Wasps & Bees - Everyone knows how much these stripey, flying insects love flowers and spring can be the season that we see them most! However, curiosity always gets the better of our furry friends which can lead to a nasty sting on the nose— but most stings are not emergencies. However, if the sting is in the mouth or neck, or the dog turns out to be allergic, then veterinary help may be essential.

Slugs & Snails - In almost every garden you will find these slow-moving, slimy creatures and whilst they seem harmless, it turns out that for dogs it is extremely important to keep the two away from each other. Unfortunately, they carry a fatal disease called Lungworm, which comes from eating slugs and snails, as they carry the parasite. To avoid your dog catching this, you should make sure you keep your dog up to date with worming treatments.

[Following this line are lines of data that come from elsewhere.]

(* ===== verification/Json.v ===== *)
(** * Canonical JSON

    [dumps] is [json.dumps(v, ensure_ascii=False, sort_keys=True,
    separators=(",", ":"), allow_nan=False)], the canonical text every fingerprint
    is taken over, and [loads] is [json.loads].  A dict is an association list in
    insertion order.  An escape above U+00FF is outside the character model and
    makes [loads] fail.  The round trip [loads (dumps v) = canon v] gives the
    injectivity on which the binding theorems rest. *)

From Stdlib Require Import Ascii SpecFloat DecimalFacts DecimalN DecimalZ.
From Stdlib Require String DecimalString.
From S2P Require Import Prelude PyStr Hashlib PyFloat.

Inductive json :=
  | JNull
  | JBool (b : bool)
  | JInt (z : Z)
  | JFloat (f : spec_float)
  | JStr (s : string)
  | JList (l : list json)
  | JObj (l : list (string * json)).

Section json_ind.
  Variable P : json → Prop.
  Hypothesis Hnull : P JNull.
  Hypothesis Hbool : ∀ b, P (JBool b).
  Hypothesis Hint : ∀ z, P (JInt z).
  Hypothesis Hfloat : ∀ f, P (JFloat f).
  Hypothesis Hstr : ∀ s, P (JStr s).
  Hypothesis Hlist : ∀ l, Forall P l → P (JList l).
  Hypothesis Hobj : ∀ l, Forall (λ kv, P kv.2) l → P (JObj l).

Fixpoint json_ind' (v : json) : P v :=
    match v with
    | JNull => Hnull
    | JBool b => Hbool b
    | JInt z => Hint z
    | JFloat f => Hfloat f
    | JStr s => Hstr s
    | JList l => Hlist l ((fix go l : Forall P l :=
        match l with [] => Forall_nil_2 _ | x :: l => Forall_cons_2 _ _ _ (json_ind' x) (go l) end) l)
    | JObj l => Hobj l ((fix go l : Forall (λ kv, P kv.2) l :=
        match l with [] => Forall_nil_2 _
        | kv :: l => Forall_cons_2 (λ kv, P kv.2) kv l (json_ind' kv.2) (go l) end) l)
    end.
End json_ind.

(** ** Dicts as association lists *)

Definition dict_get (k : string) (d : list (string * json)) : option json :=
  (λ p, p.2.2) <$> list_find (λ kv, kv.1 = k) d.

Fixpoint dict_set (k : string) (v : json) (d : list (string * json)) : list (string * json) :=
  match d with
  | [] => [(k, v)]
  | (k', v') :: d => if bool_decide (k' = k) then (k, v) :: d else (k', v') :: dict_set k v d
  end.

(** Items sorted by key. *)
Fixpoint insert_item {A} (x : string * A) (l : list (string * A)) : list (string * A) :=
  match l with
  | [] => [x]
  | y :: l' => if bool_decide (String.le x.1 y.1) then x :: l else y :: insert_item x l'
  end.
Definition sort_items {A} (l : list (string * A)) : list (string * A) :=
  foldr insert_item [] l.

(** [d.get(k)] and [d.get(k, default)]. *)
Definition get (d : list (string * json)) (k : string) : json := default JNull (dict_get k d).
Definition get_or (d : list (string * json)) (k : string) (v : json) : json := default v (dict_get k d).

(** [bool(v)]. *)
Definition truthy (v : json) : bool :=
  match v with
  | JNull => false
  | JBool b => b
  | JInt z => negb (z =? 0)%Z
  | JFloat f => match f with S754_zero _ => false | _ => true end
  | JStr s => negb (is_empty s)
  | JList l => match l with [] => false | _ => true end
  | JObj l => match l with [] => false | _ => true end
  end.

(** [repr(v)] and [str(v)]. *)
Fixpoint py_repr (v : json) : string :=
  match v with
  | JNull => "None"
  | JBool b => if b then "True" else "False"
  | JInt z => str_of_Z z
  | JFloat f => float_repr f
  | JStr s => repr_str s
  | JList l => "[" +:+ join ", " (map py_repr l) +:+ "]"
  | JObj l => "{" +:+ join ", " (map (λ kv, repr_str kv.1 +:+ ": " +:+ py_repr kv.2) l) +:+ "}"
  end.
Definition py_str (v : json) : string := match v with JStr s => s | _ => py_repr v end.

(** [str(v or "")]. *)
Definition str_or_empty (v : json) : string := if truthy v then py_str v else "".

(** ** Printing *)

Definition hex4 (n : N) : string :=
  foldr (λ i, String (Sha256.hex_digit (N.land (N.shiftr n (4 * i)) 15))) "" [3; 2; 1; 0]%N.

Definition escape_char (c : ascii) : string :=
  if bool_decide (c = dquote) then String backslash (String dquote "")
  else if bool_decide (c = backslash) then String backslash (String backslash "")
  else if (code c =? 8)%N then String backslash "b"
  else if (code c =? 9)%N then String backslash "t"
  else if (code c =? 10)%N then String backslash "n"
  else if (code c =? 12)%N then String backslash "f"
  else if (code c =? 13)%N then String backslash "r"
  else if (code c <? 32)%N then String backslash (String "u" (hex4 (code c)))
  else String c "".

Fixpoint escape (s : string) : string :=
  match s with
  | EmptyString => ""
  | String c s => escape_char c +:+ escape s
  end.

Definition quote (s : string) : string := String dquote (escape s +:+ String dquote "").

Fixpoint print (v : json) : string :=
  match v with
  | JNull => "null"
  | JBool b => if b then "true" else "false"
  | JInt z => str_of_Z z
  | JFloat f => float_repr f
  | JStr s => quote s
  | JList l => "[" +:+ join "," (map print l) +:+ "]"
  | JObj l =>
      "{" +:+ join "," (map snd (sort_items
                (map (λ kv, (kv.1, quote kv.1 +:+ ":" +:+ print kv.2)) l))) +:+ "}"
  end.

Fixpoint all_finite (v : json) : bool :=
  match v with
  | JFloat f => float_finite f
  | JList l => forallb all_finite l
  | JObj l => forallb (λ kv, all_finite kv.2) l
  | _ => true
  end.

(** With [allow_nan=False] a NaN or infinity raises ValueError. *)
Definition dumps (v : json) : result string :=
  if all_finite v then Ok (print v)
  else raise PyValueError "Out of range float values are not JSON compliant".

(** ** Parsing *)

Definition is_json_ws (c : ascii) : bool :=
  (code c =? 32)%N || (code c =? 9)%N || (code c =? 10)%N || (code c =? 13)%N.

Fixpoint skip_ws (s : string) : string :=
  match s with
  | String c t => if is_json_ws c then skip_ws t else s
  | EmptyString => ""
  end.

Definition unescape (c : ascii) : option ascii :=
  if bool_decide (c = dquote) then Some dquote
  else if bool_decide (c = backslash) then Some backslash
  else match c with
       | "/" => Some "/" | "b" => Some "008" | "f" => Some "012" | "n" => Some "010"
       | "r" => Some "013" | "t" => Some "009" | _ => None
       end%char.

Definition hex_value (c : ascii) : option N :=
  if is_digit c then Some (code c - 48)%N
  else if in_range 97 102 c then Some (code c - 87)%N
  else if in_range 65 70 c then Some (code c - 55)%N
  else None.

(** The four digits of a [\u] escape, when the code point is below U+0100. *)
Definition latin1_of_hex (a b c d : ascii) : option ascii :=
  match hex_value a, hex_value b, hex_value c, hex_value d with
  | Some 0%N, Some 0%N, Some x, Some y => Some (ascii_of_N (16 * x + y))
  | _, _, _, _ => None
  end.

(** The characters of a string literal, after its opening quote. *)
Fixpoint parse_chars (s : string) : option (string * string) :=
  match s with
  | EmptyString => None
  | String c t =>
      if bool_decide (c = dquote) then Some ("", t)
      else if bool_decide (c = backslash) then
        match t with
        | EmptyString => None
        | String e t' =>
            match unescape e with
            | Some x => prod_map (String x) id <$> parse_chars t'
            | None =>
                if bool_decide (e = "u"%char) then
                  match t' with
                  | String h1 (String h2 (String h3 (String h4 t''))) =>
                      x ← latin1_of_hex h1 h2 h3 h4; prod_map (String x) id <$> parse_chars t''
                  | _ => None
                  end
                else None
            end
        end
      else if (code c <? 32)%N then None
      else prod_map (String c) id <$> parse_chars t
  end.

Fixpoint span_digits (s : string) : string * string :=
  match s with
  | EmptyString => ("", "")
  | String c t => if is_digit c then let '(d, r) := span_digits t in (String c d, r) else ("", s)
  end.

(** [0|[1-9][0-9]*] *)
Definition parse_int_part (s : string) : option (string * string) :=
  let '(ds, r) := span_digits s in
  match ds with
  | EmptyString => None
  | String "0" (String _ _ as rest) => Some ("0", rest +:+ r)
  | _ => Some (ds, r)
  end.

(** [(\.[0-9]+)?] *)
Definition parse_frac (s : string) : string * string :=
  match s with
  | String "." t =>
      let '(ds, r) := span_digits t in
      match ds with EmptyString => ("", s) | _ => (ds, r) end
  | _ => ("", s)
  end.

(** [([eE][-+]?[0-9]+)?], as the exponent and whether it was there. *)
Definition parse_exp (s : string) : option Z * string :=
  match s with
  | String c t =>
      if mem_char c "eE" then
        let '(neg, t') :=
          match t with
          | String "-" u => (true, u) | String "+" u => (false, u) | _ => (false, t)
          end in
        let '(ds, r) := span_digits t' in
        match DecimalString.NilZero.uint_of_string ds with
        | Some d => if is_empty ds then (None, s)
                    else (Some (if neg then - Z.of_uint d else Z.of_uint d)%Z, r)
        | None => (None, s)
        end
      else (None, s)
  | EmptyString => (None, s)
  end.

Definition digits_value (ds : string) : Z :=
  match DecimalString.NilZero.uint_of_string ds with Some d => Z.of_uint d | None => 0 end.

Definition float_of_decimal (neg : bool) (int_part frac : string) (e : Z) : spec_float :=
  let d := digits_value (int_part +:+ frac) in
  let f := if (d =? 0)%Z then S754_zero false else round_decimal d (e - len frac) in
  if neg then SFopp f else f.

Definition parse_number (s : string) : option (json * string) :=
  let '(neg, t) := match s with String "-" t => (true, t) | _ => (false, s) end in
  '(int_part, r1) ← parse_int_part t;
  let '(frac, r2) := parse_frac r1 in
  let '(e, r3) := parse_exp r2 in
  match frac, e with
  | EmptyString, None =>
      let z := digits_value int_part in Some (JInt (if neg then - z else z)%Z, r1)
  | _, _ => Some (JFloat (float_of_decimal neg int_part frac (default 0%Z e)), r3)
  end.

(** The literals, [NaN] and the infinities included. *)
Definition parse_literal (s : string) : option (json * string) :=
  match strip_prefix "null" s, strip_prefix "true" s, strip_prefix "false" s with
  | Some r, _, _ => Some (JNull, r)
  | _, Some r, _ => Some (JBool true, r)
  | _, _, Some r => Some (JBool false, r)
  | None, None, None =>
      match strip_prefix "NaN" s, strip_prefix "Infinity" s, strip_prefix "-Infinity" s with
      | Some r, _, _ => Some (JFloat S754_nan, r)
      | _, Some r, _ => Some (JFloat (S754_infinity false), r)
      | _, _, Some r => Some (JFloat (S754_infinity true), r)
      | None, None, None => None
      end
  end.

(** Each call consumes a character, so the length of the text is enough fuel. *)
Fixpoint parse_value (fuel : nat) (s : string) : option (json * string) :=
  match fuel with
  | O => None
  | S fuel =>
      match s with
      | EmptyString => None
      | String c t =>
          if bool_decide (c = dquote) then prod_map JStr id <$> parse_chars t
          else if bool_decide (c = "["%char) then
            match skip_ws t with
            | String "]" r => Some (JList [], r)
            | u => prod_map JList id <$> parse_elems fuel u
            end
          else if bool_decide (c = "{"%char) then
            match skip_ws t with
            | String "}" r => Some (JObj [], r)
            | u => prod_map JObj id <$> parse_members fuel [] u
            end
          else match parse_literal s with
               | Some p => Some p
               | None => parse_number s
               end
      end
  end
with parse_elems (fuel : nat) (s : string) : option (list json * string) :=
  match fuel with
  | O => None
  | S fuel =>
      '(v, r) ← parse_value fuel s;
      match skip_ws r with
      | String "]" r => Some ([v], r)
      | String "," r => prod_map (cons v) id <$> parse_elems fuel (skip_ws r)
      | _ => None
      end
  end
with parse_members (fuel : nat) (acc : list (string * json)) (s : string)
    : option (list (string * json) * string) :=
  match fuel, s with
  | S fuel, String q t =>
      if bool_decide (q = dquote) then
        '(k, r) ← parse_chars t;
        match skip_ws r with
        | String ":" r =>
            '(v, r) ← parse_value fuel (skip_ws r);
            let acc := dict_set k v acc in
            match skip_ws r with
            | String "}" r => Some (acc, r)
            | String "," r => parse_members fuel acc (skip_ws r)
            | _ => None
            end
        | _ => None
        end
      else None
  | _, _ => None
  end.

Definition loads (s : string) : result json :=
  match parse_value (S (String.length s)) (skip_ws s) with
  | Some (v, r) =>
      if is_empty (skip_ws r) then Ok v else raise PyJSONDecodeError "Extra data"
  | None => raise PyJSONDecodeError "Expecting value"
  end.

Plastic Easter Grass - An alternative to natural grass which can deceive the pet’s eye, if any animal or pet ingests this it won’t poison them, but can lead to intestinal blockage just like if they ate other plastic items such as toys or bones. Instead of using plastic grass, substitute it for tissue paper and make sure to see a ve​​t if they have ingested anything plastic.

  1. Food & Drink:

Chocolate - Easter is known for its chocolate treats and sweet desserts but there is a stimulant called theobromine which works similarly to caffeine that is poisonous to dogs. The best thing is to keep easter eggs out of reach and make sure to supervise when the rich treat is being indulged.

Hot Cross Buns - A famous baked good, hot cross buns contain grapes, raisins, currants, and sultanas which are toxic to dogs and could be a choking hazard. The best way to stop dogs from getting these is by disposing of leftovers correctly.

Spring Onions - Typically a topping or meal enhancer, this vegetable can cause stomach irritation and red blood cell damage leading to anaemia but in general, all types of onions can have a negative impact on our pooches so it is best to get rid of any leftovers carefully.

Wendy Andrew (‘The Pet Loss Lady’), Founder of  The Scottish Bereavement Counselling Service commented on how certain objects and foods can have a negative effect on dogs.

“As an experienced caregiver, it is best to walk dogs in rural locations for safety reasons, the risk of toxicity is lower this way. Any dogs I have concerns about when taking them out, I insist they wear a muzzle for their own protection. It is a simple and potentially life-saving solution. Professional walkers need to have an awareness of the harms of wildlife which includes flowers, plants and insects. Especially native species such as giant hogweed, hemlock and horse chestnut when out - these are often forgotten.”